McKinney, Texas Tears Up|Its $79,000 FOIA Bill

McKINNEY, Texas (CN) – McKinney, Texas officials apologized for charging $79,000 to fulfill a media request for records concerning the white police officer who pulled a gun on black teenagers, and was filmed doing it.
     McKinney spokeswoman Anna Clark apologized to Gawker Media on Wednesday, which filed a Public Information Act request for former police Cpl. Eric Casebolt’s records and email messages on his past conduct.
     “The number quoted to you as a cost estimate for your records request is not accurate,” Clark wrote. “We sincerely apologize for the misinformation and the ensuing confusion, and we agree that the cost of more than $79,000 is at best implausible.”
     Attorney Lisa Mares, with Brown Hofmeister in Richardson, had responded to Gawker’s request by saying the city would need to hire a programmer to spend 2,231 hours searching email at $28.50 per hour. Gawker called the bill ridiculous.
     “Given the stratospheric total number – and the fact that nearly every email client on the planet has some sort of search function – it’s hard to read the letter as anything other than a deliberate attempt to conceal information.
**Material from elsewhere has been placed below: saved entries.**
(* ===== verification/Client.v ===== *)
(** A stratum client's connection ([gateway/src/stratum/connection.rs], with
    [connection/shares.rs], and [found_block] of [submit_block.rs] up to what it submits):
    the requests it answers, the work it is sent, the checks a share must pass and the
    idle limits. A handler is a computation over the connection, what the gateway shares
    and what has been sent: it may read the clock, whose every reading is another, and
    ends the connection where a line cannot be written. What other threads do comes
    between two requests. *)
From S2P Require Import Prelude Text Reader Bitcoin Utf8 Hex Address Target Header Messages ShareMsg AbwSlots Config.
From S2P Require Import StratumDifficulty Vardiff NotifyId Validation Json Template GatewayAbw GatewayJob GatewayPool GatewayUser SeenShares.

(** ** What is configured *)

Record StratumConfig := {
  vardiff_params : VardiffParams;
  idle_timeout_no_subscribe : Z;
  idle_timeout_no_shares : Z;
  idle_timeout_max_last_work : Z;
  require_address_username : bool;
  username_modifiers : list UsernameModifier;
  mining_pool_address : bytes;
  stale_window : Z;
}.

Definition CLIENT_BUFFER : Z := 16384 * 3 + 1024.
Definition MAX_REQUEST_ID_CHARS : nat := 64.
Definition MAX_USER_AGENT_CHARS : nat := 127.
Definition MAX_USERNAME_CHARS : nat := 191.
Definition IDLE_CHECK_INTERVAL : Z := 11150 * 10 ^ 6.
Definition FIRST_IDLE_CHECK_DELAY : Z := from_secs 10.
Definition SESSION_ID_XOR : Z := 0xB10CF00D.
Definition HASHRATE_WINDOW : Z := from_secs 60.
Definition EXTRANONCE1_SIZE : nat := HEADER_EXTRANONCE_PAD + 4.
Definition EXTRANONCE2_SIZE : nat := HEADER_EXTRANONCE_SIZE - EXTRANONCE1_SIZE.

Record StratumError := { code : Z; message : bytes }.

Definition UNKNOWN_WORK : StratumError := {| code := 20; message := text "unknown-work" |}.
Definition STALE_WORK : StratumError := {| code := 21; message := text "stale-work" |}.
Definition STALE_PREVBLK : StratumError := {| code := 21; message := text "stale-prevblk" |}.
Definition DUPLICATE : StratumError := {| code := 22; message := text "duplicate" |}.
Definition HIGH_HASH : StratumError := {| code := 23; message := text "high-hash" |}.
Definition UNAUTHORIZED_WORKER : StratumError := {| code := 24; message := text "unauthorized-worker" |}.
Definition METHOD_NOT_FOUND : StratumError := {| code := -3; message := text "Method not found" |}.

(** The reasons of [Protocol], for its texts. *)
Inductive ProtocolError :=
| BufferOverrun | NotAnObject | BadJson | NoMethod | EmptyMethod | MethodNotAString | NoId | IdTooLong | NoParams
| NoExtensionList | NoOptions.
Inductive IdleReason := NotSubscribing | NoAcceptedShare | NoShare.
Inductive Disconnect := Io | Protocol (why : ProtocolError) | IdleFor (what : IdleReason) | Killed.

(** ** The lines it is sent *)

Inductive Answer :=
| ANull
| ABool (b : bool)
| ASubscription (ids : list (bytes * bytes)) (extranonce1 : bytes) (extranonce2_size : nat)
| AExtensions (refused : list bytes).
Definition check_pool_url (p : Pool) (name : PoolName) : result ConfigError () :=
  if negb (bool_decide (pool_url p = [])) && negb (is_web_url (pool_url p)) then Err (BadPoolUrl name) else Ok ().

Definition check_pool (p : Pool) (name : PoolName) : result ConfigError () :=
  if bool_decide (pool_host p = []) then Err (NoHost name) else
  if negb (contains PORT_RANGE (pool_port p)) then Err (BadPort name) else
  if negb (is_some (pubkey p)) then Err (BadPubkey name) else check_pool_url p name.

Section config.
Context `{!AddressCodec} `{!Json, !JsonRest} (powi10 : Z -> f64).

(** [vardiff_min_input] is [stratum.vardiff_min] as written. *)
Record Config := {
  bitcoind : BitcoindConfig; stratum : StratumSection; vardiff_min_input : value; mining : MiningConfig; api : ApiConfig;
  extra_block_submissions : list bytes; datum : DatumConfig;
  startup_notes : list StartupNote; output_script : bytes; pools : list Pool;
}.

Definition set_bitcoind (c : Config) (x : BitcoindConfig) : Config :=
  {| bitcoind := x; stratum := stratum c; vardiff_min_input := vardiff_min_input c; mining := mining c; api := api c;
     extra_block_submissions := extra_block_submissions c; datum := datum c; startup_notes := startup_notes c;
     output_script := output_script c; pools := pools c |}.

Definition set_stratum (c : Config) (x : StratumSection) : Config :=
  {| bitcoind := bitcoind c; stratum := x; vardiff_min_input := vardiff_min_input c; mining := mining c; api := api c;
     extra_block_submissions := extra_block_submissions c; datum := datum c; startup_notes := startup_notes c;
     output_script := output_script c; pools := pools c |}.

(** The notes, the script and the pools of a configuration, which validating it fills in. *)
Definition set_derived (c : Config) (notes : list StartupNote) (script : bytes) (ps : list Pool) : Config :=
  {| bitcoind := bitcoind c; stratum := stratum c; vardiff_min_input := vardiff_min_input c; mining := mining c; api := api c;
     extra_block_submissions := extra_block_submissions c; datum := datum c; startup_notes := notes; output_script := script; pools := ps |}.

Definition note_warning (c : Config) (n : StartupNote) : Config := set_derived c (startup_notes c ++ [n]) (output_script c) (pools c).
Definition note_if (b : bool) (n : StartupNote) (c : Config) : Config := if b then note_warning c n else c.

(** ** The checks *)

Definition set_work_update (b : BitcoindConfig) (secs : Z) : BitcoindConfig :=
  {| rpccookiefile := rpccookiefile b; rpcuser := rpcuser b; rpcpassword := rpcpassword b; rpcurl := rpcurl b;
     work_update_seconds := secs; notify_fallback := notify_fallback b |}.
Lemma name_set_names d m n v : name_after_crash (set_names d m) n v <-> name_after_crash d n v \/ v = m !! n.
Proof.
  unfold name_after_crash. cbn [synced_names pending set_names]. rewrite fmap_app, !elem_of_cons, elem_of_app. cbn. rewrite list_elem_of_singleton. tauto.
Qed.

(** Names change but for the target and those of others. *)
Lemma others_set_names d m : others d -> (forall n, n <> t -> n <> tmp -> m !! n = names d !! n) -> others (set_names d m).
Proof.
  intros [Hn Hc Hf] Hm. constructor; [|intros n v H1 H2 [Hv| ->]%name_set_names; [by apply Hc|right]|done].
  - intros n H1 H2. cbn [names set_names]. by rewrite Hm, Hn.
  - by rewrite Hm, Hn.
Qed.

Lemma untouched_set_names d m : untouched d -> m !! t = Some i0 -> (forall n, n <> t -> n <> tmp -> m !! n = names d !! n) -> untouched (set_names d m).
Proof.
  intros [[Hn Hd Hs Hc] Ho] Ht Hm. split; [|by apply others_set_names]. constructor; [done..|]. intros v [Hv| ->]%name_set_names; [by apply Hc|done].
Qed.

(** A file there was not is written, has its mode set or is synced. *)
Lemma untouched_file d f i : untouched d -> i ∉ dom (inodes d0) -> names (f d) = names d -> synced_names (f d) = synced_names d -> pending (f d) = pending d ->
  (forall j, j <> i -> inodes (f d) !! j = inodes d !! j /\ attrs (f d) !! j = attrs d !! j /\ synced_data (f d) !! j = synced_data d !! j) -> untouched (f d).
Proof.
  intros [[Hn Hd Hs Hc] [On Oc Of]] Hi En Es Ep Hj. assert (i0 <> i) as Hne by (intros <-; by apply Hi, old_file).
  assert (forall n v, name_after_crash (f d) n v <-> name_after_crash d n v) as Hcr by (intros; unfold name_after_crash; by rewrite Es, Ep).
  destruct (Hj i0 Hne) as (E1 & E2 & E3). split.
  - constructor; [by rewrite En|by rewrite E1|by rewrite E3|]. intros v Hv%Hcr. by apply Hc.
  - constructor; [intros n ? ?; rewrite En; by apply On|intros n v ? ? Hv%Hcr; by apply Oc|].
    intros j Hin. destruct (Hj j) as (-> & -> & ->); [by intros ->|by apply Of].
Qed.

(** A step of the disk that leaves the target. *)
Ltac file_step := apply runs_step; intros d Hd.

Lemma begun_file d f i : begun i d -> names (f d) = names d -> synced_names (f d) = synced_names d -> pending (f d) = pending d ->
  is_Some (attrs (f d) !! i) ->
  (forall j, j <> i -> inodes (f d) !! j = inodes d !! j /\ attrs (f d) !! j = attrs d !! j /\ synced_data (f d) !! j = synced_data d !! j) -> begun i (f d).
Proof. intros (Hu & Hn & Hi & _) En Es Ep Ha Hj. split; [by eapply untouched_file|]. by rewrite En. Qed.

Lemma begun_whole i d : begun i d -> whole d.
Proof. intros [Hu _]. by apply untouched_whole. Qed.

Lemma may_fail_runs c (P : Disk -> Prop) : runs whole P (may_fail fails c) (fun _ d => P d) (fun _ d => P d).
Proof. eapply runs_weaken; [apply (runs_may_fail _ _ _ P (fun _ d => P d))|..]; naive_solver. Qed.

Lemma metadata_runs : runs whole untouched (metadata fails t) (fun a d => untouched d /\ a = a0) (fun _ => untouched).
Proof.
  unfold metadata. eapply runs_bind; [apply may_fail_runs|]. intros []. apply runs_look. intros d1.
  destruct (i ← names d1 !! t; attrs d1 !! i) as [a|] eqn:Ha; [apply runs_done|apply runs_fail; by intros d [-> Hd]].
  intros d [-> [Hs Ho]]. split; [by split|]. rewrite (st_name _ _ _ _ Hs) in Ha. cbn in Ha. destruct (ot_files _ Ho i0 old_file) as (_ & Hat & _). congruence.
Qed.

Lemma remove_runs c : runs whole untouched (remove_file fails c tmp) (fun _ => untouched) (fun _ => untouched).
Proof.
  unfold remove_file. eapply runs_bind; [apply may_fail_runs|]. intros []. apply runs_look. intros d1.
  destruct (names d1 !! tmp) as [j|]; [|apply runs_fail; by intros d [-> Hd]]. file_step. destruct Hd as [_ Hd].
  assert (untouched (set_names d (delete tmp (names d)))) as Hu.
  { apply untouched_set_names; [done|rewrite lookup_delete_ne by apply tmp_not_target; apply Hd|]. intros n _ Hn. by rewrite lookup_delete_ne. }
  split; [by apply untouched_whole|done].
Qed.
We’ll be filing an appeal,” Gawker said Monday.
     Clark said the cost estimate was a “mistake” and “should never have been communicated to you.”
     “Please know we are working diligently to come to a reasonable and accurate estimate based on your request,” she wrote. “While many requests regarding this incident, including yours, are voluminous, in no way would the city presume to charge such an exorbitant fee.”
     She said the city will send Gawker a revised estimate.
     An affluent suburb north of Dallas, McKinney was thrust into the national race debate after a 7-minute video was uploaded to YouTube on June 6. It shows Casebolt and 11 other officers responding to calls of fights and uninvited guests at a privately owned community swimming pool at the Craig Ranch master planned community.
     Casebolt is shown screaming profanity at black male teenagers, telling them to get on the ground, and yelling at teenage girls to leave.
     Casebolt wrestles 15-year-old Dajerria Becton of McKinney to the ground. Several teenagers cry and scream while surrounding Casebolt, who unholsters his service weapon and appears to point it at the two black male teenagers closest to him, who run away. Casebolt then reholsters his gun and pins the screaming girl to the ground with his knees. She can be heard repeatedly asking for her mother.
     Casebolt resigned on June 9. He apologized for his actions, which ended investigations by the police department and city manager. He blamed the stress of responding to two suicide calls earlier that day – not racism – for his response.
     At least six of the teenagers have filed administrative complaints with the city, claiming Casebolt used excessive force.